Antimatter is a dime a dozen but it wouldn't help us because to gravity it's
the same as matter. I assume you're talking about anti mass and that's far
more exotic, but things may not be completely hopeless, we can already make
it, or something like it. If you place two large flat mirrors very close
together then, unlike the vacuum on the outside of the mirrors, there can
not be virtual photons of every wavelength in the vacuum between the mirrors
because some will interfere destructively. There are more virtual particles
in the vacuum outside the mirrors pushing them together than between the
mirrors pushing them apart. This force is not strong but recently it has
actually been measured in the lab. 2 mirrors really do want to come together.

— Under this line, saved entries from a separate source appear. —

(** * Daily spending and calorie tracker: [main.py]

    A shallow embedding of the four classes of [main.py] ([Record],
    [Calculator], [CaloriesCalculator], [CashCalculator]) together with the
    parts of the Python run time they rely on: numbers ([int] and [float]),
    their textual rendering, calendar dates, [datetime.strptime] for the one
    format the program uses, and the system clock.

    Layout: the run-time models ([Py], [Datetime], the clock), the program,
    the vocabulary the properties are stated in, then the properties with
    their proofs. *)

From Stdlib Require Import ZArith List String Ascii Bool Lia SpecFloat Permutation.
From Stdlib Require Import Decimal DecimalString.
Import ListNotations.

Local Open Scope Z_scope.

(** ** Exceptions and results *)

(** The exceptions the modelled code can raise.  Messages are not kept. *)
Inductive exn : Type :=
| ValueError
| ZeroDivisionError
| OverflowError.

(** Outcome of a pure but fallible run-time operation. *)
Inductive result (A : Type) : Type :=
| Ok (a : A)
| Err (e : exn).
Arguments Ok {A} a.
Arguments Err {A} e.

Definition rbind {A B} (r : result A) (k : A -> result B) : result B :=
  match r with
  | Ok a => k a
  | Err e => Err e
  end.

Definition rmap {A B} (f : A -> B) (r : result A) : result B :=
  rbind r (fun a => Ok (f a)).

Definition is_ok {A} (r : result A) : bool :=
  match r with Ok _ => true | Err _ => false end.

(** ** Python numbers *)

Module Py.

(** *** binary64 *)

Definition prec : Z := 53.
Definition emax : Z := 1024.

Definition float := spec_float.

Definition fadd : float -> float -> float := SFadd prec emax.
Definition fsub : float -> float -> float := SFsub prec emax.
Definition fdiv : float -> float -> float := SFdiv prec emax.
Definition fopp : float -> float := SFopp.

Definition is_zero (f : float) : bool :=
  match f with S754_zero _ => true | _ => false end.

(** The double nearest to [n / d] (ties to even), for [n >= 0] and [d > 0],
    with sign [s].  This is what [strtod] does on a decimal literal and what
    [int / int] does on its operands; the result is an infinity when the
    quotient is beyond the double range. *)
Definition of_ratio (s : bool) (n d : Z) : float :=
  match n with
  | Z0 => S754_zero s
  | _ =>
      let '(q, e, l) := SFdiv_core_binary prec emax n 0 d 0 in
      binary_round_aux prec emax s q e l
  end.

(** [float(z)] on an [int]: nearest double, [OverflowError] beyond the range. *)
Definition float_of_int (z : Z) : result float :=
  match binary_normalize prec emax z 0 false with
  | S754_infinity _ => Err OverflowError
  | f => Ok f
  end.

(** *** [int] and [float] under one type *)

Inductive num : Type :=
| PInt (z : Z)
| PFloat (f : float).

(** The coercion CPython applies to an operand of a float operation
    ([CONVERT_TO_DOUBLE]). *)
Definition to_double (x : num) : result float :=
  match x with
  | PInt z => float_of_int z
  | PFloat f => Ok f
  end.

Definition float_binop (op : float -> float -> float) (x y : num) : result num :=
  rbind (to_double x) (fun a =>
  rbind (to_double y) (fun b =>
  Ok (PFloat (op a b)))).

(** [x + y] *)
Definition add (x y : num) : result num :=
  match x, y with
  | PInt a, PInt b => Ok (PInt (a + b))
  | _, _ => float_binop fadd x y
  end.

(** [x - y] *)
Definition sub (x y : num) : result num :=
  match x, y with
  | PInt a, PInt b => Ok (PInt (a - b))
  | _, _ => float_binop fsub x y
  end.

(** [-x] *)
Definition neg (x : num) : num :=
  match x with
  | PInt a => PInt (- a)
  | PFloat f => PFloat (fopp f)
  end.

(** [x / y] (true division).  [int / int] checks the divisor first and then
    rounds the exact quotient; as soon as one operand is a float both are
    converted first, then the divisor is checked. *)
Definition truediv (x y : num) : result num :=
  match x, y with
  | PInt a, PInt b =>
      if b =? 0 then Err ZeroDivisionError
      else
        let s := xorb (a <? 0) (b <? 0) in
        match of_ratio s (Z.abs a) (Z.abs b) with
        | S754_infinity _ => Err OverflowError
        | f => Ok (PFloat f)
        end
  | _, _ =>
      rbind (to_double x) (fun a =>
      rbind (to_double y) (fun b =>
      if is_zero b then Err ZeroDivisionError
      else Ok (PFloat (fdiv a b))))
  end.

(** Exact three-way comparison; [None] when a NaN is involved. *)
Definition cmp_int_float (z : Z) (f : float) : option comparison :=
  match f with
  | S754_nan => None
  | S754_infinity s => Some (if s then Gt else Lt)
  | S754_zero _ => Some (z ?= 0)
  | S754_finite s m e =>
      let v := if s then Z.neg m else Z.pos m in
      Some (if 0 <=? e then z ?= v * 2 ^ e else z * 2 ^ (- e) ?= v)
  end.

Definition compare (x y : num) : option comparison :=
  match x, y with
  | PInt a, PInt b => Some (a ?= b)
  | PFloat f, PFloat g => SFcompare f g
  | PInt a, PFloat g => cmp_int_float a g
  | PFloat f, PInt b => option_map CompOpp (cmp_int_float b f)
  end.

(** [x > y], [x == y], [x < y] *)
Definition gt (x y : num) : bool :=
  match compare x y with Some Gt => true | _ => false end.
Definition eq (x y : num) : bool :=
  match compare x y with Some Eq => true | _ => false end.
Definition lt (x y : num) : bool :=
  match compare x y with Some Lt => true | _ => false end.

(** *** Text of numbers *)

Local Open Scope string_scope.
Local Open Scope Z_scope.

(** The decimal text of an integer. *)
Definition decimal (z : Z) : string :=
  NilZero.string_of_int (Z.to_int z).

(** [str(z)] on an [int].  The interpreter refuses, with a [ValueError], to
    turn an [int] of more than [max_str_digits] digits into text (the
    default, 4300, of CPython 3.11, also in the releases of 3.7 to 3.10 made
    since September 2022).  The first test of [too_long] is a bound on the
    size in bits that spares computing [10 ^ 4300] for the numbers nowhere
    near it; the second one decides. *)
Definition max_str_digits : Z := 4300.

Definition too_long (z : Z) : bool :=
  (14283 <=? Z.log2 (Z.abs z)) && (10 ^ max_str_digits <=? Z.abs z).

Definition str_int (z : Z) : result string :=
  if too_long z then Err ValueError else Ok (decimal z).

Definition sign_text (s : bool) : string := if s then "-" else "".

Fixpoint zeros (n : nat) : string :=
  match n with
  | O => ""
  | S n' => "0" ++ zeros n'
  end.

(** The fraction [n / d * 10 ^ k], kept as numerator and denominator. *)
Definition scale10 (n d k : Z) : Z * Z :=
  if 0 <=? k then (n * 10 ^ k, d) else (n, d * 10 ^ (- k)).

(** The exact value [m * 2 ^ e] of a finite double, as a fraction. *)
Definition frac_of (m : positive) (e : Z) : Z * Z :=
  if 0 <=? e then (Z.pos m * 2 ^ e, 1) else (Z.pos m, 2 ^ (- e)).

(** [n / d] rounded to the nearest integer, ties to even. *)
Definition div_half_even (n d : Z) : Z :=
  let q := n / d in
  match 2 * (n mod d) ?= d with
  | Lt => q
  | Gt => q + 1
  | Eq => if Z.even q then q else q + 1
  end.

(** [|x| * 100] rounded to an integer: the digits both [round(x, 2)] and
    the [.2f] format keep. *)
Definition hundredths (m : positive) (e : Z) : Z :=
  let '(n, d) := frac_of m e in div_half_even (n * 100) d.

(** [round(x, 2)]: an [int] is returned as it is; a finite [float] is
    rounded to two decimals on its exact value and read back as a double. *)
Definition round2 (x : num) : num :=
  match x with
  | PInt z => PInt z
  | PFloat (S754_finite s m e) => PFloat (of_ratio s (hundredths m e) 100)
  | PFloat f => PFloat f
  end.

(** ['{:.2f}'.format(f)] on a [float] *)
Definition format_2f_float (f : float) : string :=
  match f with
  | S754_nan => "nan"
  | S754_infinity s => sign_text s ++ "inf"
  | S754_zero s => sign_text s ++ "0.00"
  | S754_finite s m e =>
      let h := hundredths m e in
      let c := h mod 100 in
      sign_text s ++ decimal (h / 100) ++ "."
        ++ (if c <? 10 then "0" else "") ++ decimal c
  end.

(** ['{:.2f}'.format(x)]: an [int] is converted to [float] first. *)
Definition format_2f (x : num) : result string :=
  rmap format_2f_float (to_double x).

(** Position of the decimal point: the [p] with [10^(p-1) <= n/d < 10^p],
    searched upwards and downwards from an estimate. *)
Definition below_pow10 (n d p : Z) : bool :=
  let '(n', d') := scale10 n d (- p) in n' <? d'.

Fixpoint decpt_up (fuel : nat) (n d p : Z) : Z :=
  match fuel with
  | O => p
  | S fuel' => if below_pow10 n d p then p else decpt_up fuel' n d (p + 1)
  end.

Fixpoint decpt_down (fuel : nat) (n d p : Z) : Z :=
  match fuel with
  | O => p
  | S fuel' =>
      if below_pow10 n d (p - 1) then decpt_down fuel' n d (p - 1) else p
  end.

Definition decpt_of (n d : Z) : Z :=
  let p0 := (Z.log2 n - Z.log2 d) * 30103 / 100000 in
  decpt_down 4 n d (decpt_up 4 n d p0).

(** Does the decimal [k * 10 ^ s] read back as the double [m * 2 ^ e]? *)
Definition reads_back (m : positive) (e : Z) (k s : Z) : bool :=
  let '(n, d) := scale10 k 1 s in
  match of_ratio false n d with
  | S754_finite _ m' e' => Pos.eqb m m' && Z.eqb e e'
  | _ => false
  end.

(** The shortest digit string that reads back as [m * 2 ^ e], the nearest
    one when there are several, tried at 1, 2, ... digits.  The result is
    the digits as an integer and the power of ten they are scaled by. *)
Fixpoint shortest_from (fuel : nat) (m : positive) (e : Z) (n d p : Z)
    (ndig : Z) : Z * Z :=
  let s := p - ndig in
  let '(n', d') := scale10 n d (- s) in
  let lo := n' / d' in
  let hi := lo + 1 in
  let near_lo :=
    match 2 * (n' mod d') ?= d' with
    | Lt => true
    | Gt => false
    | Eq => Z.even lo
    end in
  match fuel with
  | O => (if near_lo then lo else hi, s)
  | S fuel' =>
      match reads_back m e lo s, reads_back m e hi s with
      | true, true => (if near_lo then lo else hi, s)
      | true, false => (lo, s)
      | false, true => (hi, s)
      | false, false => shortest_from fuel' m e n d p (ndig + 1)
      end
  end.

Definition shortest (m : positive) (e : Z) : Z * Z :=
  let '(n, d) := frac_of m e in
  shortest_from 16 m e n d (decpt_of n d) 1.

(** Drop the trailing zeros of a digit string. *)
Fixpoint strip_zeros (fuel : nat) (k : Z) : Z :=
  match fuel with
  | O => k
  | S fuel' => if (k mod 10 =? 0) && negb (k =? 0) then strip_zeros fuel' (k / 10) else k
  end.

(** [repr(f)] of a positive finite double ('r' format, shortest digits):
    plain notation while the decimal point sits within [-3, 16], exponent
    notation outside. *)
Definition repr_pos (m : positive) (e : Z) : string :=
  let '(k, s) := shortest m e in
  let ds0 := decimal k in
  let decpt := s + Z.of_nat (String.length ds0) in
  let ds := decimal (strip_zeros 17 k) in
  let len := Z.of_nat (String.length ds) in
  if (decpt <=? -4) || (16 <? decpt) then
    let x := decpt - 1 in
    substring 0 1 ds
      ++ (if 1 <? len then "." ++ substring 1 (String.length ds - 1) ds else "")
      ++ "e" ++ (if x <? 0 then "-" else "+")
      ++ (if Z.abs x <? 10 then "0" else "") ++ decimal (Z.abs x)
  else if decpt <=? 0 then
    "0." ++ zeros (Z.to_nat (- decpt)) ++ ds
  else if decpt <? len then
    substring 0 (Z.to_nat decpt) ds ++ "."
      ++ substring (Z.to_nat decpt) (String.length ds - Z.to_nat decpt) ds
  else
    ds ++ zeros (Z.to_nat (decpt - len)) ++ ".0".

(** [repr(f)] on a [float] *)
Definition repr_float (f : float) : string :=
  match f with
  | S754_nan => "nan"
  | S754_infinity s => sign_text s ++ "inf"
  | S754_zero s => sign_text s ++ "0.0"
  | S754_finite s m e => sign_text s ++ repr_pos m e
  end.

(** [str(x)], which is also what an f-string field without a format
    specification shows. *)
Definition str (x : num) : result string :=
  match x with
  | PInt z => str_int z
  | PFloat f => Ok (repr_float f)
  end.

Local Close Scope string_scope.

End Py.

(** ** Calendar dates: the [datetime] module *)

Module Datetime.

(** [datetime.date]: a proleptic Gregorian calendar day. *)
Record date : Type := mkdate { year : Z; month : Z; day : Z }.

(** [datetime.datetime]: a day and a time of day. *)
Record datetime : Type := mkdatetime {
  date_of : date;        (* the [.date()] method *)
  hour : Z;
  minute : Z;
  second : Z;
  microsecond : Z
}.

Definition MINYEAR : Z := 1.
Definition MAXYEAR : Z := 9999.

Definition is_leap (y : Z) : bool :=
  (y mod 4 =? 0) && (negb (y mod 100 =? 0) || (y mod 400 =? 0)).

(** Number of days before January 1st of year [y]. *)
Definition days_before_year (y : Z) : Z :=
  let p := y - 1 in
  p * 365 + p / 4 - p / 100 + p / 400.

Definition days_in_month (y m : Z) : Z :=
  if (m =? 2) && is_leap y then 29
  else nth (Z.to_nat m) [-1; 31; 28; 31; 30; 31; 30; 31; 31; 30; 31; 30; 31] (-1).

(** Number of days in year [y] before the first day of month [m]. *)
Definition days_before_month (y m : Z) : Z :=
  nth (Z.to_nat m) [-1; 0; 31; 59; 90; 120; 151; 181; 212; 243; 273; 304; 334] (-1)
  + (if (2 <? m) && is_leap y then 1 else 0).

(** Ordinal of a day, January 1st of year 1 being day 1. *)
Definition ymd2ord (y m d : Z) : Z :=
  days_before_year y + days_before_month y m + d.

(** The field check the constructors run. *)
Definition valid_date (d : date) : bool :=
  (MINYEAR <=? year d) && (year d <=? MAXYEAR)
  && (1 <=? month d) && (month d <=? 12)
  && (1 <=? day d) && (day d <=? days_in_month (year d) (month d)).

If you define a vacuum far from any object as containing zero energy and thus
mass, and if it is able to push the mirrors together because the space
between the mirrors has less stuff in it, then that space between mirrors
must have a negative mass.

According to Kip Thorne a wormhole, like one made from a black hole, could
not be used as a time machine or let you travel instantly to a distant galaxy
because they are inherently unstable, the very act of entering one would
destroy it. To stabilize a wormhole and make it useful you'd need something
that pushes the wormholes walls apart gravitationally, you'd need something
with a negative energy density, you'd need antimass.
              

>There exist physical processes which are not simulable-to-arbitrary
>accuracy by Turing machines.

That's true of randomness and also of those weird instantaneous correlations
quantum mechanics can sometime produce, but other than that a Turing machine
can simulate any physical process, although not necessarily in polynomial time.
              

>Even if all physical processes *are* simulable, they still use real
>numbers. Perhaps a clever Being could exploit a chaotic
>Mandelbrot-like boundary to perform calculations of arbitrary
>complexity in constant time.

Well..., there are strange attractors and there are a hell of a lot of them.
I don't know if it's been proven or not but I doubt if they could be put into
a one to one correspondence with the real numbers, unfortunately I don't see
how you could use this in computing. The shape of the attractor is known only
approximately, in most cases they are infinitely complex fractals. OK ,
you run your computer it gives you a point in phase space, now what?
That point could lie in an infinite number of attractors, which one is
correct? Run the machine again, now you have 2 points, you have eliminated
an infinite number of attractors but unfortunately there are still an
infinite number left. To find the exact and not just approximate attractor
you must run the machine an infinite number of times and if you already
could do that then no point in bothering with the Mandelbrot boundary.